Echa tak menyahut. Nabila tahu kalau itu adalah kata lain dari ia malas mengiyakannya secara gamblang. Karena kata-katanya memang benar.
"Itu tandanya dia udah serius kan, Cha?"
"Dia cuma ngajak bukber doang sama keluarga besarnya."
Echa tak mau membesar-besarkan masalah itu. Baginya urusan itu sangat sepele dan tidak memberikan makna apapun.
"Yaaaa mungkin bagi lo emang cuma sekedar bukber. Tapi kebayang gak sih, ada cowok yang bawa lo ke acara keluarga besarnya dan itu pertandanya apa?"
Echa bungkam. Ia sangat paham. Hanya berlagak bodoh saja. Itu bukan usaha untuk tak jatuh ke pelukan Ferril. Tapi justru semakin Ferril gencar mengejarnya, itu hanya ingin membuatnya semakin berlari jauh.

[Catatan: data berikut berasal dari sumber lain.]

(* ===== verification/GoString.v ===== *)
(** Go's string operations, as far as the code uses them: packages [strings],
    [strconv] and [encoding/hex] on [String.string]. *)
From Stdlib Require Export Ascii.
From S2P Require Export Prelude.

(** ** Characters *)

Definition chr (n : N) : ascii := ascii_of_N n.

Definition slash : ascii := "/"%char.
Definition newline : ascii := "010"%char.


Lemma app_cons_str x a b : String x a +:+ b = String x (a +:+ b).
Proof. done. Qed.

Lemma app_empty_str b : "" +:+ b = b.
Proof. done. Qed.

Lemma app_nil_str a : a +:+ "" = a.
Proof. induction a as [|x a IH]; [done|]. by rewrite app_cons_str, IH. Qed.

Lemma app_assoc_str a b c : (a +:+ b) +:+ c = a +:+ (b +:+ c).
Proof. induction a as [|x a IH]; [done|]. by rewrite !app_cons_str, IH. Qed.

Lemma bytes_of_string_app a b : bytes_of_string (a +:+ b) = bytes_of_string a ++ bytes_of_string b.
Proof.
  induction a as [|c a IH]; [done|]. rewrite app_cons_str.
  change (bytes_of_string (String c ?t)) with (byte_of_ascii c :: bytes_of_string t). by rewrite IH.
Qed.

Lemma length_app_str a b : String.length (a +:+ b) = (String.length a + String.length b)%nat.
Proof. induction a as [|x a IH]; [done|]. rewrite app_cons_str. cbn. by rewrite IH. Qed.

(** [contains_char c s]: strings.IndexByte(s, c) >= 0. *)
Fixpoint contains_char (c : ascii) (s : string) : bool :=
  match s with
  | EmptyString => false
  | String d s => bool_decide (c = d) || contains_char c s
  end.

(** strings.HasPrefix. *)
Definition HasPrefix (s prefix : string) : bool := String.prefix prefix s.

(** strings.HasSuffix. *)
Fixpoint HasSuffix (s suffix : string) : bool :=
  bool_decide (s = suffix) ||
  match s with EmptyString => false | String _ s => HasSuffix s suffix end.

Lemma HasSuffix_app s suffix : HasSuffix s suffix = true -> exists a, s = a +:+ suffix.
Proof.
  induction s as [|c s IH]; cbn [HasSuffix].
  - intros H. rewrite orb_false_r in H. apply bool_decide_eq_true in H as ->. by exists "".
  - intros [H|H]%orb_true_iff.
    + apply bool_decide_eq_true in H as <-. by exists "".
    + destruct (IH H) as [a ->]. by exists (String c a).
Qed.

(** strings.Split(s, sep) for a one-character separator. *)
Fixpoint split_char (sep : ascii) (s : string) : list string :=
  match s with
  | EmptyString => [""]
  | String d s =>
      if decide (d = sep) then "" :: split_char sep s
      else match split_char sep s with
           | h :: t => String d h :: t
           | [] => [String d ""]
           end
  end.

(** strings.Join. *)
Fixpoint join_with (sep : string) (l : list string) : string :=
  match l with
  | [] => ""
  | [x] => x
  | x :: l => x +:+ sep +:+ join_with sep l
  end.

Lemma split_char_nonnil sep s : split_char sep s <> [].
Proof.
  induction s as [|d s IH]; [done|]. cbn. case_decide; [done|].
  by destruct (split_char sep s).
Qed.

Lemma split_char_app sep a b :
  split_char sep (a +:+ String sep b) = split_char sep a ++ split_char sep b.
Proof.
  induction a as [|d a IH].
  - rewrite app_empty_str. cbn. by rewrite decide_True.
  - rewrite app_cons_str. cbn [split_char]. rewrite IH. case_decide; [done|].
    pose proof (split_char_nonnil sep a). by destruct (split_char sep a).
Qed.

Lemma split_char_plain sep a : contains_char sep a = false -> split_char sep a = [a].
Proof.
  induction a as [|d a IH]; [done|]. cbn. intros H.
  apply orb_false_elim in H as [H1 H2]. rewrite IH by done.
  apply bool_decide_eq_false in H1. case_decide; [congruence|done].
Qed.

(** Appending characters without a separator changes the last component only. *)
Lemma split_char_app_plain sep a b :
  contains_char sep b = false ->
  exists l x, split_char sep a = l ++ [x] /\ split_char sep (a +:+ b) = l ++ [x +:+ b].
Proof.
  intros Hb. induction a as [|d a IH].
  - exists [], "". rewrite !app_empty_str. split; [done|]. by apply split_char_plain.
  - rewrite app_cons_str. cbn [split_char]. destruct IH as (l & x & -> & ->).
    case_decide.
    + exists ("" :: l), x. by split.
    + destruct l as [|h l]; cbn.
      * exists [], (String d x). by rewrite app_cons_str.
      * exists (String d h :: l), x. by split.
Qed.

Lemma join_split_plain sep l :
  l <> [] -> Forall (fun x => contains_char sep x = false) l ->
  split_char sep (join_with (String sep "") l) = l.
Proof.
  intros Hne HF. induction HF as [|x l Hx HF IH]; [done|].
  destruct l as [|y l].
  - cbn. by apply split_char_plain.
  - change (join_with (String sep "") (x :: y :: l))
      with (x +:+ String sep (join_with (String sep "") (y :: l))).
    rewrite split_char_app, IH by done. by rewrite split_char_plain.
Qed.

"Dia seserius itu. Lo bayangin, seorang Ferril Alhanan Adhiyaksa yang tengil, slengekan, playboy berat, modusan, cuma serius sama elo dari sekian banyak mantan dan cewek-cewek yang mungkin pernah dia dekatin itu."
Echa menghela nafas. Ia masih menelungkupkan badan. "Dari sekian banyak kata yang lo gunakan untuk menggambarkan Ferril, semua pilihan kata itu gak ada yang bagus, Bil."

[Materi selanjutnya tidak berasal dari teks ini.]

(** mkdir -p of a child of an existing directory, complete or stopped half-way. *)
Lemma mkdirs_child fs d x :
  fs_wf fs -> fs !! d = Some NDir -> (forall n, fs !! (d ++ [x]) = Some n -> n = NDir) ->
  blocked fs (prefixes (d ++ [x]) ++ [d ++ [x]]) = false /\
  forall l, (forall q, q ∈ l -> q `prefix_of` d ++ [x]) ->
    mkdirs fs l = if decide (d ++ [x] ∈ l) then <[d ++ [x] := NDir]> fs else fs.
Proof.
  intros Hwf Hd Hx.
  assert (Hpre : forall q, q `prefix_of` d ++ [x] -> q = d ++ [x] \/ fs !! q = Some NDir).
  { intros q Hq. destruct (decide (q = d ++ [x])) as [|Hne]; [by left|right].
    apply (fs_wf_not_blocked fs d); [done..|]. destruct Hq as [k Hk].
    destruct k as [|y k _] using rev_ind; [by rewrite app_nil_r in Hk|].
    rewrite app_assoc in Hk. apply app_inj_tail in Hk as [-> _]. by exists k. }
  split.
  - unfold blocked. destruct (existsb _ _) eqn:E; [|done].
    apply existsb_exists in E as (q & Hq & Hb). apply list_elem_of_In, elem_of_prefixes in Hq.
    destruct (Hpre q Hq) as [->|H]; [|by rewrite H in Hb].
    destruct (fs !! (d ++ [x])) as [n|] eqn:E; [|done]. by rewrite (Hx n) in Hb.
  - intros l Hl. apply map_eq. intros q. rewrite lookup_mkdirs.
    destruct (decide (q = d ++ [x])) as [->|Hne].
    + destruct (fs !! (d ++ [x])) as [n|] eqn:E.
      * rewrite (Hx n) by done. case_decide; [by rewrite lookup_insert_eq|]. by rewrite E, (Hx n).
      * case_decide; [by rewrite lookup_insert_eq|done].
    + assert (Hr : (if decide (d ++ [x] ∈ l) then <[d ++ [x] := NDir]> fs else fs) !! q = fs !! q)
        by (case_decide; [by rewrite lookup_insert_ne|done]).
      rewrite Hr. destruct (fs !! q) eqn:E; [done|]. rewrite decide_False; [done|].
      intros Hq%Hl. destruct (Hpre q Hq); congruence.
Qed.

(** The paths [MkdirAll] makes. *)
Lemma elem_of_take_prefixes p k q : q ∈ take k (prefixes p ++ [p]) -> q `prefix_of` p.
Proof.
  intros (i & Hi & _)%elem_of_take. apply elem_of_prefixes. by apply list_elem_of_lookup_2 in Hi.
Qed.

Lemma mkdirs_child_all fs d x :
  fs_wf fs -> fs !! d = Some NDir -> (forall n, fs !! (d ++ [x]) = Some n -> n = NDir) ->
  mkdirs fs (prefixes (d ++ [x]) ++ [d ++ [x]]) = <[d ++ [x] := NDir]> fs.
Proof.
  intros Hwf Hd Hx. destruct (mkdirs_child fs d x Hwf Hd Hx) as [_ ->].
  - rewrite decide_True; [done|]. by apply elem_of_prefixes.
  - intros q. apply elem_of_prefixes.
Qed.

(** Renaming a file. *)
Lemma move_tree_file fs p q c :
  fs_wf fs -> fs !! p = Some (NFile c) -> fs !! q <> Some NDir -> p <> q ->
  move_tree p q fs = <[q := NFile c]> (delete p fs).
Proof.
  intros Hwf Hp Hq Hne. apply map_eq. intros x. rewrite lookup_move_tree.
  destruct (decide (q `prefix_of` x)) as [[z ->]|Hqx].
  - rewrite drop_app_length. destruct (decide (z = [])) as [->|Hz].
    + by rewrite !app_nil_r, lookup_insert_eq.
    + rewrite lookup_insert_ne by (intros E; apply (f_equal length) in E;
        rewrite length_app in E; destruct z; [done|cbn in E; lia]).
      rewrite (fs_wf_below_nondir fs p z) by (done || congruence).
      destruct (decide (p = q ++ z)) as [->|]; [by rewrite lookup_delete_eq|].
      rewrite lookup_delete_ne by done. by rewrite (fs_wf_below_nondir fs q z).
  - rewrite lookup_insert_ne by (intros ->; by apply Hqx).
    destruct (decide (p `prefix_of` x)) as [[z ->]|Hpx].
    + destruct (decide (z = [])) as [->|Hz]; [by rewrite app_nil_r, lookup_delete_eq|].
      rewrite lookup_delete_ne by (intros E; apply (f_equal length) in E;
        rewrite length_app in E; destruct z; [done|cbn in E; lia]).
      by rewrite (fs_wf_below_nondir fs p z) by (done || congruence).
    + rewrite lookup_delete_ne; [done|]. intros ->. by apply Hpx.
Qed.

Lemma fs_wf_delete_file fs p : fs_wf fs -> fs !! p <> Some NDir -> fs_wf (delete p fs).
Proof.
  intros Hwf Hp. split.
  - rewrite lookup_delete_ne; [apply Hwf|]. intros ->. by destruct Hp; apply Hwf.
  - intros q y n Hq. apply lookup_delete_Some in Hq as [_ Hq%(wf_parent _ Hwf)].
    rewrite lookup_delete_ne; congruence.
Qed.

(** ** Paths inside a directory *)

Lemma at_path_Join w d n :
  d <> "" -> proper n = true -> at_path w (PathJoin [d; n]) = at_path w d ++ [n].
Proof. apply resolve_Join. Qed.

Lemma Join_entry w d n :
  d <> "" -> proper n = true ->
  PathJoin [d; n] <> "" /\ at_path w (PathJoin [d; n]) = at_path w d ++ [n].
Proof. intros Hd Hn. split; [by apply Join_nonempty|by apply at_path_Join]. Qed.

Lemma at_path_set_fs fs w s : at_path (set_fs fs w) s = at_path w s.
Proof. done. Qed.

(** A file can be created or truncated at [p]. *)
Definition can_create (fs : gmap path node) (p : path) : Prop :=
  (exists c, fs !! p = Some (NFile c)) \/ (fs !! p = None /\ parent_errno fs p = None).

Lemma can_create_sibling fs d x y c :
  x <> y -> can_create fs (d ++ [x]) -> can_create (<[d ++ [y] := NFile c]> fs) (d ++ [x]).
Proof.
  intros Hne H. unfold can_create, parent_errno in *. rewrite removelast_last in *.
  assert (Hxy : d ++ [y] <> d ++ [x]) by (intros E; apply app_inv_head in E; congruence).
  rewrite (lookup_insert_ne _ _ (d ++ [x])) by done. destruct H as [H|[Hn H]]; [by left|right].
  split; [done|]. rewrite lookup_insert_ne by path_ne.
  destruct (d ++ [x]); [done|]. by destruct (fs !! d) as [[]|].
Qed.

Lemma can_create_child fs d n :
  fs !! d = Some NDir ->
  match fs !! (d ++ [n]) with Some (NFile _) | None => true | _ => false end = true ->
  can_create fs (d ++ [n]).
Proof.
  intros Hd Hn. destruct (fs !! (d ++ [n])) as [[c| |]|] eqn:E; try done.
  - left. eauto.
  - right. split; [done|]. unfold parent_errno. rewrite removelast_last, Hd.
    by destruct (d ++ [n]) eqn:E2; [destruct d|].
Qed.

(** The entries os.ReadDir lists. *)
Lemma elem_of_children p fs e :
  e ∈ children p fs <->
  exists n, fs !! (p ++ [de_name e]) = Some n /\ de_isdir e = bool_decide (n = NDir).
Proof.
  unfold children. rewrite merge_sort_Permutation, list_elem_of_omap. split.
  - intros ([q n] & Hq%elem_of_map_to_list & Hl). cbn in Hl.
    destruct q as [|x q _] using rev_ind; [done|]. rewrite last_snoc, removelast_last in Hl.
    case_decide as Hp; [|done]. injection Hl as <-. subst q. by exists n.
  - intros (n & Hn & Hd). exists (p ++ [de_name e], n). split; [by apply elem_of_map_to_list|].
    cbn. rewrite last_snoc, removelast_last, decide_True by done. f_equal. destruct e. by cbn in *; subst.
Qed.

Nabila melongo sebentar. Lalu mengulang kata-katanya tadi di dalam hati dan terbahak. Benar juga. Yaa maksudnya dibalik semua ketengilan Ferril memang ada baiknya bukan? Echa juga tak menampik.
"Gue juga bukan orang yang pemilih. Tapi lo tahu gak sih rasanya, gak minat sama siapapun? Bukan trauma aah tapi entah lah."
Akhirnya kata-kata itu keluar juga. Seperti dugaan Nabila dan teman-teman yang lain. Mereka juga menyangka kalau Echa sepertinya merasakan itu. Bukan salah arah juga. Hanya mungkin sedang tak menemukan semangat hidup. Aah entah lah itu apapun namanya. Bagi Nabila sama saja. Intinya Echa sedang kosong tapi bukan berarti tak menyukai Ferril kan? Hatinya menghampa bukan berarti tak ada niatan untuk hidup bersama lelaki bukan?
"Tapi tertarik sama Ferril?"
"Kembarannya iya."
Nabila terbahak. "Kalo Ferril denger ini, dia bakalan sedih banget tauk, Cha."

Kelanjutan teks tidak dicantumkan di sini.